◆ **Exercise description**: In the listing below, find the line holding "Definition DAY : Z := 24 * HOUR." and the line holding "Definition civil_of_days (days". Write out those two lines and all lines between, exactly, and nothing more.
[Opening Task data section]
(* ===== verification/PyTime.v ===== *)
(** * PyTime: dates, times of day and UTC instants of Python's [datetime]

    An aware datetime is its instant in microseconds since 1970-01-01T00:00Z
    (the models convert every datetime to UTC on entry); [timedelta] is a
    number of microseconds.  The offset of America/New_York comes from the tz
    database, which is not part of the source: it is the class [NewYork]. *)
From Stdlib Require Import Ascii String.
From S2P Require Import Prelude PyStr.

#[local] Open Scope Z_scope.

Abbreviation datetime := Z (only parsing).

Definition SECOND : Z := 1000000.
Definition MINUTE : Z := 60 * SECOND.
Definition HOUR : Z := 60 * MINUTE.
Definition DAY : Z := 24 * HOUR.

Record date := Date { d_year : Z; d_month : Z; d_day : Z }.
#[global] Instance date_eq_dec : EqDecision date. Proof. solve_decision. Defined.
#[global] Instance date_countable : Countable date.
Proof.
  refine (inj_countable' (λ d, (d_year d, d_month d, d_day d)) (λ '(y, m, d), Date y m d) _).
  by intros [].
Defined.

(** Proleptic Gregorian calendar: the date of a day number (day 0 is
    1970-01-01) and back. *)
Definition civil_of_days (days : Z) : date :=
  let z := days + 719468 in
  let era := z / 146097 in
  let doe := z mod 146097 in
  let yoe := (doe - doe / 1460 + doe / 36524 - doe / 146096) / 365 in
  let doy := doe - (365 * yoe + yoe / 4 - yoe / 100) in
  let mp := (5 * doy + 2) / 153 in
  let day := doy - (153 * mp + 2) / 5 + 1 in
  let month := if mp <? 10 then mp + 3 else mp - 9 in
  Date (yoe + era * 400 + (if month <=? 2 then 1 else 0)) month day.

Definition days_of_civil (d : date) : Z :=
  let y := d_year d - (if d_month d <=? 2 then 1 else 0) in
  let era := y / 400 in
  let yoe := y mod 400 in
  let doy := (153 * (d_month d + (if 2 <? d_month d then -3 else 9)) + 2) / 5 + d_day d - 1 in
  let doe := yoe * 365 + yoe / 4 - yoe / 100 + doy in
  era * 146097 + doe - 719468.

(** [date.weekday()]: Monday is 0. *)
Definition weekday (d : date) : Z := (days_of_civil d + 3) mod 7.

Definition date_compare (a b : date) : comparison :=
  lex (Z.compare (d_year a) (d_year b))
      (lex (Z.compare (d_month a) (d_month b)) (Z.compare (d_day a) (d_day b))).

Definition utc_date (t : datetime) : date := civil_of_days (t / DAY).

(** Wall-clock time in New York is UTC plus the offset in force. *)
Class NewYork := ny_offset : Z → Z.
Section new_york.
Context `{NewYork}.
Definition ny_wall (t : datetime) : Z := t + ny_offset t.
Definition ny_date (t : datetime) : date := utc_date (ny_wall t).
(** Microseconds since local midnight. *)
Definition ny_time (t : datetime) : Z := ny_wall t mod DAY.
End new_york.

Definition time_of (h m : Z) : Z := h * HOUR + m * MINUTE.

(** ** Formatting *)

Definition pad (width : nat) (z : Z) : string :=
  let s := digits_string z in zeros (width - String.length s) +:+ s.

(** [strftime('%Y%m%d')]; [%Y] is not padded. *)
Definition date_compact (d : date) : string :=
  digits_string (d_year d) +:+ pad 2 (d_month d) +:+ pad 2 (d_day d).

Definition date_iso (d : date) : string :=
  pad 4 (d_year d) +:+ "-" +:+ pad 2 (d_month d) +:+ "-" +:+ pad 2 (d_day d).

Definition time_iso (us : Z) : string :=
  pad 2 (us / HOUR) +:+ ":" +:+ pad 2 (us / MINUTE mod 60) +:+ ":" +:+ pad 2 (us / SECOND mod 60)
  +:+ (if us mod SECOND =? 0 then "" else "." +:+ pad 6 (us mod SECOND)).

(** [datetime.isoformat()] of a UTC datetime. *)
Definition datetime_iso (t : datetime) : string :=
  date_iso (utc_date t) +:+ "T" +:+ time_iso (t mod DAY) +:+ "+00:00".

Example datetime_iso_examples :
  (datetime_iso 0, datetime_iso 1767621599000001, date_compact (utc_date 1767621599000001),
   weekday (utc_date 1767621599000001))
  = ("1970-01-01T00:00:00+00:00", "2026-01-05T13:59:59.000001+00:00", "20260105", 0).
Proof. vm_compute. reflexivity. Qed.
[Closing Task data section]
◆ **Response for this exercise**:
Definition DAY : Z := 24 * HOUR.

Record date := Date { d_year : Z; d_month : Z; d_day : Z }.
#[global] Instance date_eq_dec : EqDecision date. Proof. solve_decision. Defined.
#[global] Instance date_countable : Countable date.
Proof.
  refine (inj_countable' (λ d, (d_year d, d_month d, d_day d)) (λ '(y, m, d), Date y m d) _).
  by intros [].
Defined.

(** Proleptic Gregorian calendar: the date of a day number (day 0 is
    1970-01-01) and back. *)
Definition civil_of_days (days : Z) : date :=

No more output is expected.